- Location of Slocomb in Geneva County, Alabama
- Coordinates: 31°07′18″N 85°35′43″W﻿ / ﻿31.12167°N 85.59528°W
- Country: United States
- State: Alabama
- County: Geneva

Area
- • Total: 9.50 sq mi (24.60 km^{2})
- • Land: 9.49 sq mi (24.58 km^{2})
- • Water: 0.012 sq mi (0.03 km^{2})
- Elevation: 289 ft (88 m)

Population (2020)
- • Total: 2,082
- • Density: 219.4/sq mi (84.72/km^{2})
- Time zone: UTC-6 (Central (CST))
- • Summer (DST): UTC-5 (CDT)
- ZIP code: 36375
- Area code: 334
- FIPS code: 01-71040
- GNIS feature ID: 2405471
- Website: cityofslocomb.org

= Slocomb, Alabama =

City in Alabama, United States

Slocomb is a city in Geneva County, Alabama, United States. It is part of the Dothan, Alabama Metropolitan Statistical Area. At the 2020 census, the population was 2,082. The community is named after postmaster Frank W. Slocomb.

Slocomb incorporated in 1901. Slocomb calls itself the "home of the tomato." Slocomb High School mascot is the "Redtop".

==Geography==

According to the U.S. Census Bureau, the city has a total area of 9.5 sqmi, all land.

==Demographics==

Historical population
| Census | Pop. | Note | %± |
| 1910 | 896 |  | — |
| 1920 | 581 |  | −35.2% |
| 1930 | 964 |  | 65.9% |
| 1940 | 1,041 |  | 8.0% |
| 1950 | 1,219 |  | 17.1% |
| 1960 | 1,368 |  | 12.2% |
| 1970 | 1,883 |  | 37.6% |
| 1980 | 2,153 |  | 14.3% |
| 1990 | 1,906 |  | −11.5% |
| 2000 | 2,052 |  | 7.7% |
| 2010 | 1,980 |  | −3.5% |
| 2020 | 2,082 |  | 5.2% |
U.S. Decennial Census 2013 Estimate

===2020 census===

Slocomb racial composition
| Race | Num. | Perc. |
|---|---|---|
| White (non-Hispanic) | 1,444 | 69.36% |
| Black or African American (non-Hispanic) | 346 | 16.62% |
| Native American | 8 | 0.38% |
| Asian | 8 | 0.38% |
| Pacific Islander | 2 | 0.1% |
| Other/Mixed | 130 | 6.24% |
| Hispanic or Latino | 144 | 6.92% |

As of the 2020 census, Slocomb had a population of 2,082. The median age was 43.4 years. 20.9% of residents were under the age of 18 and 19.3% of residents were 65 years of age or older. For every 100 females there were 94.4 males, and for every 100 females age 18 and over there were 90.7 males age 18 and over.

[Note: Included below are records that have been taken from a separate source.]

(** Packet number [i] of the sample source: 16 bytes at address
    [4096 + 16 i], timestamps equal to the frame number. *)
Definition sample_packet (i : Z) : DemuxedPacket :=
  {| pkt_data := 4096 + 16 * i; pkt_size := 16; pkt_pts := i; pkt_dts := i;
     pkt_duration := 1; pkt_pos := 16 * i; pkt_isKeyFrame := (i =? 0) |}.

Definition sample_packets : list DemuxedPacket :=
  [sample_packet 0; sample_packet 1; sample_packet 2].

(** An mp4 source of three frames in one GOP (key frame 0); frame [i]
    has index entry [i] with timestamp [i]. *)
Definition sample_demuxer : FFmpegDemuxer :=
  {| is_seekable := true;
     GetContainerFormat := "mov,mp4,m4a,3gp,3g2,mj2";
     FrameToPts := fun frame => frame;
     dts_to_frame_number := fun dts => dts;
     avformat_index_get_entry :=
       fun idx => if (0 <=? idx) && (idx <? 3) then Some idx else None;
     av_index_search_timestamp := fun _ => 0;
     av_seek_frame := fun _ => Some sample_packets;
     packets := sample_packets |}.

Definition sample_seeker : SeekUtils SimpleDecoder :=
  SeekUtils_new sample_demuxer [].

(** The same source behind an input that cannot seek. *)
Definition pipe_demuxer : FFmpegDemuxer :=
  {| is_seekable := false;
     GetContainerFormat := GetContainerFormat sample_demuxer;
     FrameToPts := FrameToPts sample_demuxer;
     dts_to_frame_number := dts_to_frame_number sample_demuxer;
     avformat_index_get_entry := avformat_index_get_entry sample_demuxer;
     av_index_search_timestamp := av_index_search_timestamp sample_demuxer;
     av_seek_frame := av_seek_frame sample_demuxer;
     packets := sample_packets |}.

Definition pipe_seeker : SeekUtils SimpleDecoder :=
  SeekUtils_new pipe_demuxer [].




(** An flv source whose index table has no entry at or before timestamp
    0: [av_index_search_timestamp] answers -1 and the entry is NULL. *)
Definition flv_demuxer : FFmpegDemuxer :=
  {| is_seekable := true;
     GetContainerFormat := "flv";
     FrameToPts := fun frame => frame;
     dts_to_frame_number := fun dts => dts;
     avformat_index_get_entry := fun idx => if 0 <=? idx then Some idx else None;
     av_index_search_timestamp := fun ts => if 0 <? ts then 0 else -1;
     av_seek_frame := fun _ => Some sample_packets;
     packets := sample_packets |}.

(** A decoder with a delay of one picture: it holds a first packet and
    yields two frames on the second; a packet without payload flushes what
    it holds. *)
Record PairDecoder : Type := mkPairDecoder {
  held : list (Z * Z);
  ready : list (Z * Z)
}.

Definition pair_Decode (pData nSize nFlags nTimestamp : Z) (d : PairDecoder)
  : Z * PairDecoder :=
  if (nSize =? 0) || (pData =? 0) then
    (Z.of_nat (length (held d)), {| held := []; ready := held d |})
  else
    let h := held d ++ [(pData, nTimestamp)] in
    if (2 <=? length h)%nat then (Z.of_nat (length h), {| held := []; ready := h |})
    else (0, {| held := h; ready := [] |}).

Definition pair_GetFrame (d : PairDecoder) : option (Z * Z) * PairDecoder :=
  match ready d with
  | [] => (None, d)
  | f :: rest => (Some f, {| held := held d; ready := rest |})
  end.

#[export] Instance PairDecoder_ops : NvDecoder PairDecoder := {|
  Decode := pair_Decode;
  GetFrame := pair_GetFrame;
  GetLockedFrame := pair_GetFrame;
  UnlockFrame := fun _ d => d;
  setSeekPTS := fun _ d => d;
  SetWaitForSessionWarmUp := fun _ d => d;
  SetSessionInitCounter := fun _ d => d
|}.

Definition pair_seeker : SeekUtils PairDecoder :=
  SeekUtils_new sample_demuxer (mkPairDecoder [] []).

(** The seeker after frame 0 has been resolved: frame 1 came out of the
    same decode call and waits in [mPendingFrames]. *)
Definition pair_seeker_after_0 : SeekUtils PairDecoder :=
  match GetFramesByIdxList [0] pair_seeker with
  | Some (_, s) => s
  | None => pair_seeker
  end.

(** The same seeker once frame 0 is asked for again through
    [SimpleDecoder::ResetDecoderIfRequired]: [IsSeekBackwards(0)] holds and
    [setEOS(true)] is called, before [ClearState(true)]. *)
Definition pair_seeker_before_reset : SeekUtils PairDecoder :=
  match (bind (IsSeekBackwards 0) (fun _ => setEOS true)) pair_seeker_after_0 with
  | Some (_, s) => s
  | None => pair_seeker_after_0
  end.
Lemma classify_attribute_frame e node node' a key :
  classify_attribute float e node a = Ok node' →
  key ≠ a → key ≠ "created" → key ≠ "pos" →
  node' !! key = node !! key.
Proof.
  intros H Ha Hc Hp. unfold classify_attribute in H.
  run_step H; injection H as <-; by rewrite ?lookup_insert_ne.
Qed.

Lemma attributes_frame e ks node node' key :
  for_in ks (classify_attribute float e) node = Ok node' →
  key ∉ ks → key ≠ "created" → key ≠ "pos" →
  node' !! key = node !! key.
Proof.
  revert node. induction ks as [|a ks IH]; simpl; intros node H Hks Hc Hp.
  - by injection H as <-.
  - apply bind_Ok_inv in H as (node1 & H1 & H2).
    apply not_elem_of_cons in Hks as [Ha Hks].
    rewrite (IH _ H2 Hks Hc Hp).
    by apply (classify_attribute_frame _ _ _ _ _ H1).
Qed.
(** C8: without a file name hint the asset name is the SHA-1 of the
    network location and path of the URL, followed by [?width=] and the
    list of width values when the query has any; so two URLs with the
    same location and path get the same name when their width values
    agree, whatever else their queries hold, and when their widths
    differ (or only one has a width) the hashed texts differ, so the
    names are equal only by a collision of SHA-1. The asset is stored
    under that name: a fetch that succeeds writes the file of the
    generated name and an extension; a call for the second URL then
    gives that file without a request when the names agree, and when
    they differ it does not find that file, and a fetch for it writes
    another file beside it. *)
Theorem asset_name_hashes_url_and_width (fm : t) (w : world) (u1 u2 : string) :
  netloc (urlparse u1) = netloc (urlparse u2) →
  path (urlparse u1) = path (urlparse u2) →
  let width := λ u, parse_qs (query (urlparse u)) !! "width" in
  let differ :=
    hash_input u1 ≠ hash_input u2
    ∧ (generated_name u1 = generated_name u2 →
       ∃ x y, x ≠ y ∧ sha1_hexdigest x = sha1_hexdigest y) in
  let missing := λ w u,
    glob_stem (assets w) (generated_name u) = []
    ∧ (if cache_assets fm then _load_from_cache fm w (generated_name u)
       else (None, w)) = (None, w) in
  generated_name u1
  = sha1_hexdigest
      (netloc (urlparse u1) +:+ path (urlparse u1) +:+
       match width u1 with
       | Some values => "?width=" +:+ Py.str_list values
       | None => ""
       end)
  ∧ (width u1 = width u2 → generated_name u1 = generated_name u2)
  ∧ (∀ a b, width u1 = Some [a] → width u2 = Some [b] →
       Py.plain a = true → Py.plain b = true → a ≠ b → differ)
  ∧ (∀ values, width u1 = None → width u2 = Some values → differ)
  ∧ (is_hex (generated_name u1) = true →
     is_hex (generated_name u2) = true →
     literal fm (generated_name u1) = true →
     (∀ ct, guess_extension ct ≠ Some "") →
     missing w u1 →
     ∀ p w', try_fetch fm w u1 (generated_name u1) = Some (p, w') →
       ∃ ext content,
         let file := generated_name u1 +:+ String "."%char ext in
         download_asset fm w u1 "" = (p, w')
         ∧ p = Py.replace ("assets/" +:+ file) "\" "/"
         ∧ w' = mkWorld (write_file file content (assets w)) (cache w)
                  (requests w ++ [u1])
         ∧ (generated_name u1 = generated_name u2 →
            download_asset fm w' u2 "" = (p, w'))
         ∧ (generated_name u1 ≠ generated_name u2 →
            glob_stem (assets w) (generated_name u2) = [] →
            glob_stem (assets w') (generated_name u2) = []
            ∧ ∀ p2 w2,
                (if cache_assets fm
                 then _load_from_cache fm w' (generated_name u2)
                 else (None, w')) = (None, w') →
                try_fetch fm w' u2 (generated_name u2) = Some (p2, w2) →
                ∃ ext2 content2,
                  let file2 := generated_name u2 +:+ String "."%char ext2 in
                  download_asset fm w' u2 "" = (p2, w2)
                  ∧ p2 = Py.replace ("assets/" +:+ file2) "\" "/"
                  ∧ file2 ≠ file
                  ∧ assets w2
                    = assets w ++ [(file, content); (file2, content2)])).
Proof.
  intros Hnet Hpath width differ missing.
  destruct (generated_names_by_width u1 u2 Hnet Hpath) as (H1 & H2 & H3 & H4).
  split_and!; [exact H1|exact H2|exact H3|exact H4|].
  intros Hhex1 Hhex2 _ Hguess [Hglob Hcache] p w' Hfetch.
  destruct (hex_is_simple _ Hhex1) as (Hsimple1 & Hsuffix1 & _ & Hdot1).
  destruct (hex_is_simple _ Hhex2) as (Hsimple2 & Hsuffix2 & _ & Hdot2).
  destruct (try_fetch_writes fm w u1 _ p w' Hsimple1 Hsuffix1 Hguess Hfetch)
    as (ext & content & Hp & Hw).
  cbn zeta in Hp, Hw. exists ext, content. cbn zeta.
  set (file := generated_name u1 +:+ String "."%char ext) in *.
  assert (Py.startswith file (generated_name u1 +:+ ".") = true) as Hstart.
  { subst file.
    replace (generated_name u1 +:+ String "."%char ext)
      with ((generated_name u1 +:+ ".") +:+ ext) by (by rewrite append_assoc).
    apply startswith_app. }
  assert (file ∉ (assets w).*1) as Hfresh.
  { intros Hin. assert (In file []) as []. rewrite <- Hglob.
    apply filter_In. split; [|done]. rewrite map_fst_fmap.
    by apply list_elem_of_In. }
  split_and!; [|exact Hp|exact Hw| |].
  - unfold download_asset. cbn [Py.truthy]. by rewrite Hglob, Hcache, Hfetch.
  - intros Hsame. unfold download_asset. cbn [Py.truthy]. rewrite <- Hsame.
    rewrite Hw. cbn [assets].
    rewrite (glob_after_write (assets w) _ file content Hglob Hstart).
    by rewrite Hp.
  - intros Hne Hglob2.
    assert (glob_stem (assets w') (generated_name u2) = []) as Hglob2'.
    { rewrite Hw. cbn [assets]. by apply glob_other_stem. }
    split; [exact Hglob2'|].
    intros p2 w2 Hcache2 Hfetch2.
    destruct (try_fetch_writes fm w' u2 _ p2 w2 Hsimple2 Hsuffix2 Hguess Hfetch2)
      as (ext2 & content2 & Hp2 & Hw2).
    cbn zeta in Hp2, Hw2. exists ext2, content2. cbn zeta.
    set (file2 := generated_name u2 +:+ String "."%char ext2) in *.
    assert (file2 ≠ file) as Hfiles.
    { intros Heq. apply Hne. symmetry.
      apply (startswith_stem_inj _ _ ext2 Hdot2 Hdot1).
      fold file2. by rewrite Heq. }
    split_and!; [|exact Hp2|exact Hfiles|].
    + unfold download_asset. cbn [Py.truthy].
      by rewrite Hglob2', Hcache2, Hfetch2.
    + rewrite Hw2, Hw. cbn [assets].
      rewrite (write_file_fresh file content (assets w) Hfresh).
      rewrite write_file_fresh.
      * by rewrite <- app_assoc.
      * rewrite fmap_app. intros Hin. apply elem_of_app in Hin as [Hin|Hin].
        -- assert (In file2 []) as []. rewrite <- Hglob2.
           apply filter_In. split.
           ++ rewrite map_fst_fmap. by apply list_elem_of_In.
           ++ subst file2.
              replace (generated_name u2 +:+ String "."%char ext2)
                with ((generated_name u2 +:+ ".") +:+ ext2)
                by (by rewrite append_assoc).
              apply startswith_app.
        -- apply list_elem_of_singleton in Hin. done.
Qed.
(** * COVID-19 daily-report import: a shallow embedding of
      [scripts/importLocalData.ts] and the properties of its pipeline.

    Modelling conventions.
    - JavaScript strings are [string]s (sequences of 8-bit code units; the
      file names and numerals of the data set are ASCII).  [undefined] is
      [None].
    - The integer-valued numbers produced by [parseInt] and their sums are
      [Z]: IEEE doubles are exact on integers below 2^53, and the columns
      they are stored in are 32-bit and 64-bit integers.
    - The numbers produced by [parseFloat] are IEEE 754 binary64 values,
      [spec_float] at precision 53 and maximal exponent 1024, with the
      library's addition, division and comparison.
    - A [Date] built from [YYYY-MM-DD] is a UTC calendar day or the invalid
      date.
    - A JavaScript [Map] is an association list in insertion order.
    - The directory is its list of entries and, for each entry, the records
      the CSV parser yields for it.
    - The database is a record of three tables, each a list of rows in
      insertion order, with the columns the script supplies (the columns the
      database fills in by itself, the serial id and the two timestamps, are
      left out).  A statement fails only by violating a unique index of the
      migration. *)

From Stdlib Require Import List String Ascii ZArith Lia Bool Arith PeanoNat.
From Stdlib Require Import Permutation Sorted SpecFloat.
Import ListNotations.

Local Open Scope string_scope.
Local Open Scope list_scope.

(** ** Strings *)

Module Str.

(** [\d] of a regular expression without the unicode flag: [0-9]. *)
Definition isDigit (c : ascii) : bool :=
  let n := nat_of_ascii c in (48 <=? n)%nat && (n <=? 57)%nat.

Definition digitValue (c : ascii) : nat := nat_of_ascii c - 48.

Definition digitChar (n : nat) : ascii := ascii_of_nat (48 + n).

(** [s.endsWith(suffix)] *)
Fixpoint endsWith (s suffix : string) : bool :=
  String.eqb s suffix ||
  match s with
  | EmptyString => false
  | String _ t => endsWith t suffix
  end.

(** Value of a string of decimal digits, most significant first. *)
Fixpoint decimalFrom (acc : nat) (s : string) : nat :=
  match s with
  | EmptyString => acc
  | String c t => decimalFrom (10 * acc + digitValue c) t
  end.

Definition decimal (s : string) : nat := decimalFrom 0 s.

Definition pad2 (n : nat) : string :=
  String (digitChar (n / 10 mod 10)) (String (digitChar (n mod 10)) EmptyString).

Definition pad4 (n : nat) : string :=
  String (digitChar (n / 1000 mod 10))
    (String (digitChar (n / 100 mod 10)) (pad2 n)).

(** JavaScript's [a || b] on possibly-undefined strings: the empty string
    and [undefined] are falsy. *)
Definition or (a b : option string) : option string :=
  match a with
  | Some EmptyString | None => b
  | Some _ => a
  end.

Definition truthy (a : option string) : bool :=
  match a with
  | Some EmptyString | None => false
  | Some _ => true
  end.

End Str.

(** ** Dates *)

(** The time value of a [Date] built from a date-only ISO string is UTC
    midnight of a calendar day; [InvalidDate] is the NaN time value. *)
Inductive Date : Type :=
| InvalidDate
| UTCDate (year month day : nat).

Module JsDate.

Definition isLeap (y : nat) : bool :=
  ((y mod 4 =? 0) && negb (y mod 100 =? 0) || (y mod 400 =? 0))%nat.

Definition daysInMonth (y m : nat) : nat :=
  match m with
  | 2 => if isLeap y then 29 else 28
  | 4 | 6 | 9 | 11 => 30
  | _ => 31
  end.

(** The date of the ISO string [y-m-d].  With a month in 1..12 and a day
    in 1..31 it is that day of the month, or, for a day past the end of the
    month, the day it rolls over to in the next month (Node's engine takes
    any day up to 31 and normalises through [MakeDay]); any other month or
    day gives the invalid date. *)
Definition make (y m d : nat) : Date :=
  if ((1 <=? m) && (m <=? 12) && (1 <=? d) && (d <=? 31))%nat then
    if (d <=? daysInMonth y m)%nat then UTCDate y m d
    else UTCDate y (m + 1) (d - daysInMonth y m)
  else InvalidDate.

(** [new Date(s)] for [s] of the shape [YYYY-MM-DD]; other shapes are not
    modelled and give the invalid date. *)
Definition parse (s : string) : Date :=
  match s with
  | String y1 (String y2 (String y3 (String y4 (String s1
      (String m1 (String m2 (String s2 (String d1 (String d2 EmptyString))))))))) =>
      if Ascii.eqb s1 "-" && Ascii.eqb s2 "-"
         && forallb Str.isDigit [y1; y2; y3; y4; m1; m2; d1; d2]
      then
        make (Str.decimal (String y1 (String y2 (String y3 (String y4 EmptyString)))))
             (Str.decimal (String m1 (String m2 EmptyString)))
             (Str.decimal (String d1 (String d2 EmptyString)))
      else InvalidDate
  | _ => InvalidDate
  end.

(** [d.toISOString().split('T')[0]]; [toISOString] throws a [RangeError]
    on the invalid date. *)
Definition isoDay (d : Date) : option string :=
  match d with
  | InvalidDate => None
  | UTCDate y m d => Some (Str.pad4 y ++ "-" ++ Str.pad2 m ++ "-" ++ Str.pad2 d)%string
  end.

0.0% of residents lived in urban areas, while 100.0% lived in rural areas.

There were 852 households in Slocomb, of which 28.9% had children under the age of 18 living in them. Of all households, 42.5% were married-couple households, 19.5% were households with a male householder and no spouse or partner present, and 31.1% were households with a female householder and no spouse or partner present. About 29.0% of all households were made up of individuals and 14.9% had someone living alone who was 65 years of age or older. The city had 525 families.

There were 988 housing units, of which 13.8% were vacant. The homeowner vacancy rate was 2.3% and the rental vacancy rate was 6.2%.

===2010 census===
As of the census of 2010, there were 1,980 people, 816 households, and 554 families residing in the city. The population density was 208.4 PD/sqmi. There were 955 housing units at an average density of 100.5 /sqmi. The racial makeup of the city was 72.2% White, 22.6% Black or African American, 0.8% Native American, 0.1% Asian, 2.6% from other races, and 1.7% from two or more races. 4.7% of the population were Hispanic or Latino of any race.

There were 816 households, out of which 25.6% had children under the age of 18 living with them, 45.2% were married couples living together, 19.4% had a female householder with no husband present, and 32.1% were non-families. 28.4% of all households were made up of individuals, and 12.8% had someone living alone who was 65 years of age or older. The average household size was 2.43 and the average family size was 2.94.

The median income for a household in the city was $32,212, and the median income for a family was $39,496. Males had a median income of $25,962 versus $21,250 for females. The per capita income for the city was $12,772. About 20.6% of families and 23.8% of the population were below the poverty line, including 32.1% of those under age 18 and 29.5% of those age 65 or over.
==Notable people==
- Brad Baxter, former National Football League running back. Graduated from Slocomb High School.
- Tony Bowick, former NFL player for the Atlanta Falcons. Graduated from Slocomb High School.
- Clay Holmes, an American professional baseball pitcher for Major League Baseball's New York Mets.